The Lives of Charles M. Schulz

This is a Love Letter - Personal Correspondences from Charles M. Schulz

This is a Love Letter: Personal Correspondences from Charles M. Schulz, which spans art, artifact, and ephemera, is unlike any other show I have seen at Space 1026. The title explains the basic premise, but more on that later. It also brought out a more age-diverse crowd than any Space 1026 opening I have witnessed, no doubt due to the interest in Schulz and his Peanuts gang. It was an affirming feeling to see young and old enthralled by these letters. At a moment when omnipresent media force-feeds us predigested junk at a hysterical rate, a character like Charlie Brown can still be a reliable and satisfying staple. There is something incredibly centering about taking delight in these classic characters; for me, it elicits memories of my grandmother, and her love of Snoopy in the funny papers.

This is a Love Letter - Personal Correspondences from Charles M. Schulz

At face value, the letters tell the rise and fall of Schulz’s (or “Sparky,” as he was known to all) love for a young woman named Tracey Claudius in the early 1970s, who was a Philadelphia resident. His prose is romantic to the core, unabashed in letting emotion overflow as he writes repeatedly about his unquenchable and constant desire to see, speak, and be with her. Superlatives abound: his love for her is the strongest and she is by far the greatest. Doodles of Charlie Brown and Snoopy, as well as other one-off characters not among the Peanuts, punctuate some of the letters.

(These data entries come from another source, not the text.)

Lemma reversed_digest (hb : list Z) :
  length hb = 32%nat -> ((fun i => hb !!! (31 - i)%nat) <$> seq 0 32) = rev hb.
Proof.
  intros Hl. rewrite <- (take_ge (rev hb) 32) by (rewrite length_rev; lia).
  rewrite <- slice_0, slice_lookups by (rewrite length_rev; lia).
  apply list_fmap_ext. intros i x Hx. apply lookup_seq in Hx.
  rewrite rev_lookup_total by lia. f_equal. lia.
Qed.

(** The word at bytes [off..off+7], big-endian. *)
Lemma load_be_at (hb : list Z) off :
  bytes hb -> (off + 8 <= length hb)%nat ->
  foldl (fun v i => u64 (v ≪ 8) .| hb !!! i) 0 (seq off 8) = be_val (slice off 8 hb).
Proof.
  intros Hb Hl. rewrite slice_lookups by done. unfold be_val.
  rewrite <- (shift_in_bytes 0); [|lia|by lens|by vm_compute|].
  - rewrite <- (Nat.add_0_r off) at 1. rewrite <- (fmap_add_seq off 0 8), !foldl_fmap. done.
  - apply Forall_fmap, Forall_true. intros i. by apply words_lookup_total.
Qed.

Lemma expected_top64_spec ss4 nonce :
  length ss4 = 80%nat ->
  sia_expected_top64 ss4 nonce = be_val (drop 24 (blake2b_nokey (put_nonce ss4 nonce) 32)).
Proof.
  intros Hl. destruct (digest_array (put_nonce ss4 nonce)) as [Hd Hb]; [by apply length_put_nonce|].
  unfold sia_expected_top64. rewrite load_be_at by (done || lia). unfold slice.
  by rewrite take_ge by len.
Qed.
Lemma pow_compare_spec ss4 nonce :
  length ss4 = 80%nat ->
  sia_pow_compare ss4 nonce = rev (blake2b_nokey (put_nonce ss4 nonce) 32).
Proof.
  intros Hl. apply reversed_digest. by apply (digest_array (put_nonce ss4 nonce)), length_put_nonce.
Qed.

(** ** A job derived from a header *)
Lemma array_stage2 h : wf_header h -> array 32 (WorkItem.Spec.stage2 h).
Proof.
  intros Hh. rewrite <- h2_hash_spec by done. split; [apply length_h2_hash|apply bytes_h2_hash].
Qed.

Lemma le_bytes_pair a b :
  is_word 32 a -> is_word 32 b -> le_bytes 8 (a + 2 ^ 32 * b) = le_bytes 4 a ++ le_bytes 4 b.
Proof.
  intros Ha Hb. unfold is_word in *. apply le_val_inj; [apply bytes_le_bytes| |done|].
  - apply Forall_app; split; apply bytes_le_bytes.
  - rewrite le_val_app, !le_val_le_bytes, length_le_bytes.
    change (8 * Z.of_nat 4) with 32. change (8 * Z.of_nat 8) with 64.
    rewrite !Z.mod_small by lia. done.
Qed.

Definition nonce_of (h : knots_header) : Z := nNonce h + 2 ^ 32 * m_nonce2 h.
(** The hidden previous-block hash and the eight bytes that Sia calls the time. *)
Definition prevhash_of (h : knots_header) : list Z := take 32 (WorkItem.Spec.stage4 h).
Definition ntime_of (h : knots_header) : list Z :=
  le_bytes 4 (m_time_offset h) ++ le_bytes 4 (m_nonce3 h).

Any woman would feel elated to be on the receiving end of such tenderness and constant attention.

This is a Love Letter - Personal Correspondences from Charles M. Schulz

But hidden in plain sight, the letters offer a far twistier story. The collection is effectively presented as is, without much curatorial guidance. A crucial detail goes unspoken: that Schulz carried on his affair with Claudius while he was still married to his first wife (source.) In a telling passage, he writes of “following Gatsby’s green light.” The connotation, taken in context with the rest of that particular letter, would seem to be that Schulz is simply a hopeless romantic; however, comparing himself to the doomed Gatsby, with his unrequited love for Daisy, does not foretell good things to come. If anything, Schulz was something like shades of Jay Gatsby (to his lover and as a cartoonist) and Tom Buchanan (to his wife and others) rolled into one.

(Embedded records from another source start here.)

(** Two strings of values with the same prefix and the same checksum constant. *)
Lemma same_checksum_near p v w :
  Forall group p -> Forall group v -> Forall group w -> length v = length w ->
  (length v <= 88)%nat -> (distance (Spec.char_of <$> v) (Spec.char_of <$> w) <= 2)%nat ->
  polymod (p ++ v) = polymod (p ++ w) -> v = w.
Proof.
  intros Hp Hv Hw Hl Hn Hd He. unfold polymod in He. rewrite !foldl_app in He.
  set (s := foldl polymod_step 1 p) in *.
  assert (word30 s) as Hs by (apply polymod_fold_word; [by_compute|done]).
  assert (foldl polymod_step 0 (zip_with Z.lxor v w) = 0) as Hz.
  { pose proof (polymod_fold_lxor v w s s Hl Hs Hs Hv Hw) as H. by rewrite He, !Z.lxor_nilpotent in H. }
  rewrite distance_chars in Hd by done.
  apply two_errors in Hz; [|by apply zip_lxor_group|done|rewrite length_zip_with; lia].
  rewrite <- distance_chars in Hz by done.
  apply distance_0 in Hz; [|by rewrite !length_fmap].
  clear -Hv Hw Hz. revert w Hw Hz. induction Hv as [|x v Hx Hv IH]; intros [|y w] Hw Hz; try done.
  apply Forall_cons in Hw as [Hy Hw]. cbn in Hz. injection Hz as H1 H2.
  f_equal; [by apply char_of_inj|by apply IH].
Qed.

Lemma values_polymod a :
  Forall group (hrp_expand (hrp a)) -> 0 <= witver a <= 16 ->
  polymod (hrp_expand (hrp a) ++ Spec.values a) = Spec.const (witver a).
Proof.
  intros Hh Hw. unfold Spec.values. rewrite app_assoc.
  apply checksum_unique; [|apply digits32_group|apply length_checksum|done].
  apply Forall_app; split; [done|]. constructor; [unfold is_word; lia|apply digits32_group].
Qed.

Lemma values_head a : exists v, Spec.values a = witver a :: v.
Proof. by eexists. Qed.

(** Two texts that agree up to the version character and have no later
    separator have the same prefix and version. *)
Lemma same_prefix h h' w w' v v' t :
  Forall group (w :: v) -> Forall group (w' :: v') ->
  t = h' ++ 49 :: (Spec.char_of <$> w' :: v') ->
  take (length h + 2) t = h ++ [49; Spec.char_of w] -> 49 ∉ drop (length h + 2) t ->
  h' = h /\ w' = w.
Proof.
  intros Hg Hg' Ht Hp Hn.
  assert (t = h ++ 49 :: (Spec.char_of w :: drop (length h + 2) t)) as Ht'.
  { rewrite <- (take_drop (length h + 2) t) at 1. rewrite Hp, <- app_assoc. done. }
  pose proof (chars_not_sep _ Hg') as Hs'.
  assert (49 ∉ Spec.char_of w :: drop (length h + 2) t) as Hs.
  { apply not_elem_of_cons. split; [|done]. intros H49. apply (chars_not_sep _ Hg). rewrite H49. left. }
  pose proof (split_last_app h _ Hs) as S1. pose proof (split_last_app h' _ Hs') as S2.
  rewrite <- Ht' in S1. rewrite <- Ht, S1 in S2. injection S2 as -> Hc _.
  split; [done|]. apply char_of_inj; [by inversion Hg'|by inversion Hg|done].
Qed.

Lemma scriptpubkey_form a outsz :
  Spec.valid a -> (length (program a) + 2 <= outsz)%nat ->
  exists s, bech32_scriptpubkey a outsz = Some s
    /\ Spec.parse_script s = Some (witver a, program a)
    /\ bytes s /\ (4 <= length s <= 42)%nat /\ (length s <= outsz)%nat.
Proof.
  intros [Hh Hw [Hp Hn] H0] Ho. unfold bech32_scriptpubkey.
  rewrite (proj2 (Nat.ltb_ge _ _)) by done.
  eexists. split; [reflexivity|].
  assert (u8 (Z.of_nat (length (program a))) = Z.of_nat (length (program a))) as Hl
    by (apply u8_small; unfold is_word; lia).
  assert (u8 (0x50 + witver a) = 0x50 + witver a) as Hv by (apply u8_small; unfold is_word; lia).
  rewrite Hl. split; [|split; [|cbn [length]; lia]].
  - unfold Spec.parse_script. rewrite Z.eqb_refl. destruct (Z.eqb_spec (witver a) 0) as [->|]; [done|].
    rewrite Hv. destruct (Z.eqb_spec (80 + witver a) 0); [lia|]. do 2 f_equal. lia.
  - constructor; [destruct (_ =? 0); [by_compute|apply u8_word]|].
    constructor; [unfold is_word; lia|done].
Qed.

(** ** Properties *)



(** C24: the checksum protects the payout: changing one or two characters after
    the version character of an accepted address, to characters other than the
    separator [1], is always refused. A [1] among the new characters moves the
    separator, and the code reads another prefix and checksum: the example
    [moved_separator_is_accepted] changes two characters so. *)
Theorem bech32_detects_two_substitutions (stack addr addr' : list Z) (a : bech32_addr) :
  length stack = 128%nat -> decode_on stack addr = Some (inr a) ->
  length addr' = length addr ->
  let text := to_lower <$> addr in
  let text' := to_lower <$> addr' in
  take (length (hrp a) + 2) text' = take (length (hrp a) + 2) text ->
  49 ∉ drop (length (hrp a) + 2) text' ->
  text' <> text -> (distance text text' <= 2)%nat ->
  decode_on stack addr' = Some (inl (-1)).
Proof.
  intros Hs Ha Hlen text text' Hpre Hsep Hne Hd.
  pose proof (decode_on_sound stack addr Hs) as H. rewrite Ha in H. destruct H as (Ht & Hv & He).
  pose proof (decode_on_sound stack addr' Hs) as H'.
  destruct (decode_on stack addr') as [[rc|a']|]; [by subst| |done].
  destruct H' as (Ht' & Hv' & He'). exfalso. fold text in He. fold text' in He'.
  assert (length text = length text') as Hll by (subst text text'; by rewrite !length_fmap).
  pose proof (values_group a (Spec.valid_witver a Hv)) as Hg.
  pose proof (values_group a' (Spec.valid_witver a' Hv')) as Hg'.
  destruct (values_head a) as [va Hva]. destruct (values_head a') as [va' Hva'].
  assert (hrp a' = hrp a /\ witver a' = witver a) as [Hh Hw].
  { rewrite Hva in Hg. rewrite Hva' in Hg'.
    apply (same_prefix (hrp a) (hrp a') (witver a) (witver a') va va' text'); try done.
    - rewrite He'. unfold Spec.encode. by rewrite Hva'.
    - rewrite Hpre, He. unfold Spec.encode. rewrite Hva.
      rewrite take_app_ge by lia. f_equal. by replace (length (hrp a) + 2 - length (hrp a))%nat with 2%nat by lia. }
  pose proof (text_ok_chars addr Ht) as [Hc Hl90]. apply lower_chars in Hc. fold text in Hc.
  assert (Forall group (hrp_expand (hrp a))) as Hx.
  { apply hrp_expand_group. rewrite He in Hc. by apply Forall_app in Hc as [Hc _]. }
  rewrite He, He' in Hll, Hd, Hne. unfold Spec.encode in Hll, Hd, Hne. rewrite Hh in *.
  rewrite distance_app in Hd. cbn [distance] in Hd. rewrite Z.eqb_refl in Hd. cbn [Nat.add] in Hd.
  apply Hne. do 2 f_equal. symmetry. f_equal.
  rewrite !length_app in Hll. cbn [length] in Hll. rewrite !length_fmap in Hll.
  apply (same_checksum_near (hrp_expand (hrp a))); [done..|lia| |done|].
  - apply (f_equal length) in He. subst text. unfold Spec.encode in He.
    rewrite length_fmap, length_app in He. cbn [length] in He. rewrite length_fmap in He.
    pose proof (Spec.valid_hrp a Hv). lia.
  - rewrite (values_polymod a) by (done || apply Hv). rewrite <- Hh at 1.
    rewrite (values_polymod a'); [by rewrite Hw|by rewrite Hh|apply Hv'].
Qed.

Lemma bech32_detects_two_substitutions_witness :
  let addr := str "bc1qztsz84mn408vfklya05sgf8v4j2wtfrscszene" in
  let addr' := str "bc1qztsz84mn4q8vfklya05sgf8v4j2wtfrscszenx" in
  decode_on (replicate 128 0) addr' = Some (inl (-1)).
Proof.
  apply (bech32_detects_two_substitutions (replicate 128 0)
    (str "bc1qztsz84mn408vfklya05sgf8v4j2wtfrscszene") _
    (Bech32Addr (str "bc") 0 [18; 224; 35; 215; 115; 171; 206; 196; 219; 228; 235; 233; 4; 36;
                              236; 172; 148; 229; 164; 112])); by_compute.
Defined.

(** Two accepted addresses that differ in two characters, one of them a separator. *)
Example moved_separator_is_accepted :
  let addr := str "21pjjqqskpa0r28h70cx0qd63tc2yguggqqdd22j5vdtvcnph62fsy4nq4q0e0g2h" in
  let addr' := str "21pjj1qskpa0r28h70cx0qd63tcfyguggqqdd22j5vdtvcnph62fsy4nq4q0e0g2h" in
  let accepted := fun l => match decode_on (replicate 128 0) l with Some (inr a) => Some (hrp a) | _ => None end in
  distance addr addr' = 2%nat /\ accepted addr = Some (str "2") /\ accepted addr' = Some (str "21pjj").
Proof. vm_compute. done. Qed.

(** The scriptPubKey of an accepted address is the version opcode, one
    direct push of its length and the program, 4 to 42 bytes that determine the
    version and the program; it is refused exactly when it does not fit. *)
Theorem bech32_scriptpubkey_form (a : bech32_addr) (outsz : nat) :
  Spec.valid a ->
  if (outsz <? length (program a) + 2)%nat then bech32_scriptpubkey a outsz = None
  else exists s, bech32_scriptpubkey a outsz = Some s
    /\ Spec.parse_script s = Some (witver a, program a)
    /\ bytes s /\ (4 <= length s <= 42)%nat /\ (length s <= outsz)%nat.
Proof.
  intros Hv. destruct (Nat.ltb_spec outsz (length (program a) + 2)).
  - unfold bech32_scriptpubkey. by rewrite (proj2 (Nat.ltb_lt _ _)).
  - by apply scriptpubkey_form.
Qed.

This is a Love Letter - Personal Correspondences from Charles M. SchulzThis is a Love Letter - Personal Correspondences from Charles M. Schulz

Where Charlie Brown and Snoopy pop up in the letters, they act as stand-ins for Schulz’s fragmented psyche, the different parts of an outward persona that he had cultivated. Charlie Brown still plays the loveable loser, blissfully living in the moment and unbothered by worries of a love affair that can have no future. Snoopy, on the other hand, is roguish and consciously detached; the iconic Snoopy alter ego “Joe Cool” appears in a sketch placed near a photo of a smiling Schulz talking on the phone. Who was the real “Sparky”? Both elements, the starry-eyed lover and the smooth playboy, persist in the letters.

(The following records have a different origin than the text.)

Lemma brackets_print v d r :
  wf v -> 1 <= d -> brackets open close false d (print w v ++ r) = brackets open close false d r.
Proof using Hw Hpair.
  revert d r. induction v as [s|t|l IH|l IH] using json_induction; intros d r Hv Hd.
  - by apply brackets_string.
  - destruct Hv as [_ Ht]. apply brackets_pass. eapply Forall_impl; [exact Ht|].
    intros c (He & H1 & H2 & H3 & H0). unfold ends_bare in He. unfold other.
    rewrite !orb_false_iff, !Z.eqb_neq in He.
    destruct Hpair as [[= -> ->]|[= -> ->]]; lia.
  - apply wf_arr in Hv. change (print w (JArr l)) with ([91] ++ w ++ separated w (print w <$> l) ++ [93]).
    rewrite <- !app_assoc.
    assert (forall d r, 1 <= d -> brackets open close false d (w ++ separated w (print w <$> l) ++ r)
      = brackets open close false d r) as Hin.
    { intros d' r' Hd'. rewrite brackets_pass by apply ws_other. apply brackets_separated.
      apply Forall_fmap. rewrite Forall_forall in *. intros x Hx. unfold compose. intros r0.
      apply IH; [done|by apply Hv|done]. }
    pose proof (fun r' => brackets_group d 91 93 r' Hd (or_introl eq_refl)) as Hg.
    destruct (decide (91 = open)).
    + rewrite (proj1 (Hg _)), Hin by lia. apply Hg.
    + rewrite (proj1 (Hg _)), Hin by lia. apply Hg.
  - apply wf_obj in Hv. set (pr := fun kv : list Z * json => quoted kv.1 ++ w ++ [58] ++ w ++ print w kv.2).
    change (print w (JObj l)) with ([123] ++ w ++ separated w (pr <$> l) ++ [125]).
    rewrite <- !app_assoc.
    assert (forall d r, 1 <= d -> brackets open close false d (w ++ separated w (pr <$> l) ++ r)
      = brackets open close false d r) as Hin.
    { intros d' r' Hd'. rewrite brackets_pass by apply ws_other. apply brackets_separated.
      apply Forall_fmap. rewrite Forall_forall in *. intros kv Hx. unfold compose. intros r0.
      destruct (Hv kv Hx) as [Hk Hval]. unfold pr. rewrite <- !app_assoc.
      rewrite brackets_string, brackets_pass by (done || apply ws_other).
      rewrite brackets_pass by (apply sep_other; by right).
      rewrite brackets_pass by apply ws_other. by apply IH. }
    pose proof (fun r' => brackets_group d 123 125 r' Hd (or_intror eq_refl)) as Hg.
    destruct (decide (123 = open)).
    + rewrite (proj1 (Hg _)), Hin by lia. apply Hg.
    + rewrite (proj1 (Hg _)), Hin by lia. apply Hg.
Qed.
End Printed.

(** ** The walkers on printed values *)
Section Walk.
Context (w : list Z) (Hw : Forall (fun c => is_ws c = true) w).

Definition delimited (r : list Z) : Prop := r = [] \/ ends_bare (cur r) = true.

Lemma bare_end_token t r : Forall bare_char t -> delimited r -> bare_end (t ++ r) = r.
Proof.
  intros Ht Hr. induction Ht as [|c t (He & _ & _ & _ & Hz) Ht IH]; cbn.
  - destruct Hr as [->|Hr]; [done|]. destruct r as [|c r]; [done|]. cbn in *. by rewrite Hr, orb_true_r.
  - by rewrite He, (proj2 (Z.eqb_neq _ _)).
Qed.

Lemma brackets_first open close q :
  (open, close) = (91, 93) \/ (open, close) = (123, 125) ->
  brackets open close false 0 (open :: q) = brackets open close false 1 q.
Proof. by intros [[= -> ->]|[= -> ->]]. Qed.
Lemma brackets_last open close q :
  (open, close) = (91, 93) \/ (open, close) = (123, 125) ->
  brackets open close false 1 (close :: q) = Some q.
Proof. by intros [[= -> ->]|[= -> ->]]. Qed.

Lemma js_skip_print v r :
  wf v -> delimited r -> js_skip (print w v ++ r) = Some r.
Proof using Hw.
  intros Hv Hr. unfold js_skip. rewrite js_ws_print by done.
  destruct v as [s|t|l|l].
  - cbn [print]. unfold quoted. rewrite <- !app_assoc.
    change ([34] ++ s ++ [34] ++ r) with (34 :: (s ++ [34] ++ r)).
    cbn [cur next List.tl Z.eqb Pos.eqb]. by rewrite string_end_plain.
  - destruct Hv as [Hne Ht]. cbn [print]. rewrite bare_end_token by done.
    destruct t as [|c t]; [done|]. apply Forall_cons in Ht as [(_ & H1 & H2 & H3 & _) _].
    cbn [app cur]. rewrite !(proj2 (Z.eqb_neq c _)) by done. cbn [orb].
    rewrite (proj2 (Nat.ltb_lt _ _)); [done|]. cbn [length]. rewrite length_app. lia.
  - change (print w (JArr l)) with ([91] ++ w ++ separated w (print w <$> l) ++ [93]).
    rewrite <- !app_assoc. cbn [app cur Z.eqb Pos.eqb orb].
    rewrite brackets_first by (by left). apply wf_arr in Hv.
    rewrite brackets_pass by (apply ws_other; [done|by left]).
    rewrite brackets_separated; [by apply brackets_last; left|done|by left|].
    apply Forall_fmap. rewrite Forall_forall in *. intros x Hx. unfold compose. intros r0.
    apply brackets_print; [done|by left|by apply Hv|lia].
  - set (pr := fun kv : list Z * json => quoted kv.1 ++ w ++ [58] ++ w ++ print w kv.2).
    change (print w (JObj l)) with ([123] ++ w ++ separated w (pr <$> l) ++ [125]).
    rewrite <- !app_assoc. cbn [app cur Z.eqb Pos.eqb orb].
    rewrite brackets_first by (by right). apply wf_obj in Hv.
    rewrite brackets_pass by (apply ws_other; [done|by right]).
    rewrite brackets_separated; [by apply brackets_last; right|done|by right|].
    apply Forall_fmap. rewrite Forall_forall in *. intros kv Hx. unfold compose. intros r0.
    destruct (Hv kv Hx) as [Hk Hval]. unfold pr. rewrite <- !app_assoc.
    rewrite brackets_string by (done || by right).
    rewrite brackets_pass by (apply ws_other; [done|by right]).
    rewrite brackets_pass by (apply sep_other; by right).
    rewrite brackets_pass by (apply ws_other; [done|by right]).
    apply brackets_print; [done|by right|done|lia].
Qed.

Lemma separated_cons x l :
  separated w (x :: l) = x ++ w ++ match l with [] => [] | _ => 44 :: w ++ separated w l end.
Proof. destruct l; cbn; [by rewrite app_nil_r|done]. Qed.

Lemma delimited_ws r : delimited r -> delimited (w ++ r).
Proof using Hw.
  intros Hr. destruct Hw as [|c l Hc Hl]; [done|]. right. cbn. unfold ends_bare.
  by rewrite Hc, orb_true_r.
Qed.
Lemma js_ws_cur c q : is_ws c = false -> js_ws (w ++ c :: q) = c :: q.
Proof using Hw. intros Hc. rewrite js_ws_skip by done. cbn. by rewrite Hc. Qed.

(** What follows an item: the rest of the items or the closing bracket. *)
Definition rest_of {A} (l : list A) (items : list Z) (c : Z) (r : list Z) : list Z :=
  match l with [] => c :: r | _ => 44 :: w ++ items ++ c :: r end.
Lemma rest_delimited {A} (l : list A) items c r :
  ends_bare c = true -> delimited (w ++ rest_of l items c r).
Proof using Hw. intros Hc. apply delimited_ws. right. by destruct l. Qed.
Lemma separated_rest {A} (f : A -> list Z) x l c r :
  separated w (f x :: (f <$> l)) ++ c :: r = f x ++ w ++ rest_of l (separated w (f <$> l)) c r.
Proof.
  rewrite separated_cons, <- !app_assoc. do 2 f_equal. destruct l; [done|]. cbn [fmap list_fmap rest_of].
  change ((44 :: ?a) ++ ?b) with (44 :: (a ++ b)). by rewrite <- app_assoc.
Qed.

This is a Love Letter - Personal Correspondences from Charles M. Schulz

This is a Love Letter - Personal Correspondences from Charles M. Schulz

Does Schulz’s flawed personal life besmirch Peanuts? Of course not. Attempting to understand him adds depth to his already staggering oeuvre. In coming up with ideas for a daily strip that ran for fifty years, correlation between the man and his art was inevitable, for we write (and draw) what we know. If Peanuts ever seemed uncomplicated, there was so much more bubbling beneath the surface than we ever perceived.

This is a Love Letter - Personal Correspondences from Charles M. Schulz

3 comments:

  1. Great post! I think any woman would be happy to be on the receiving end of such lovely letters. But then again...if he were already married, it would be a cause for concern.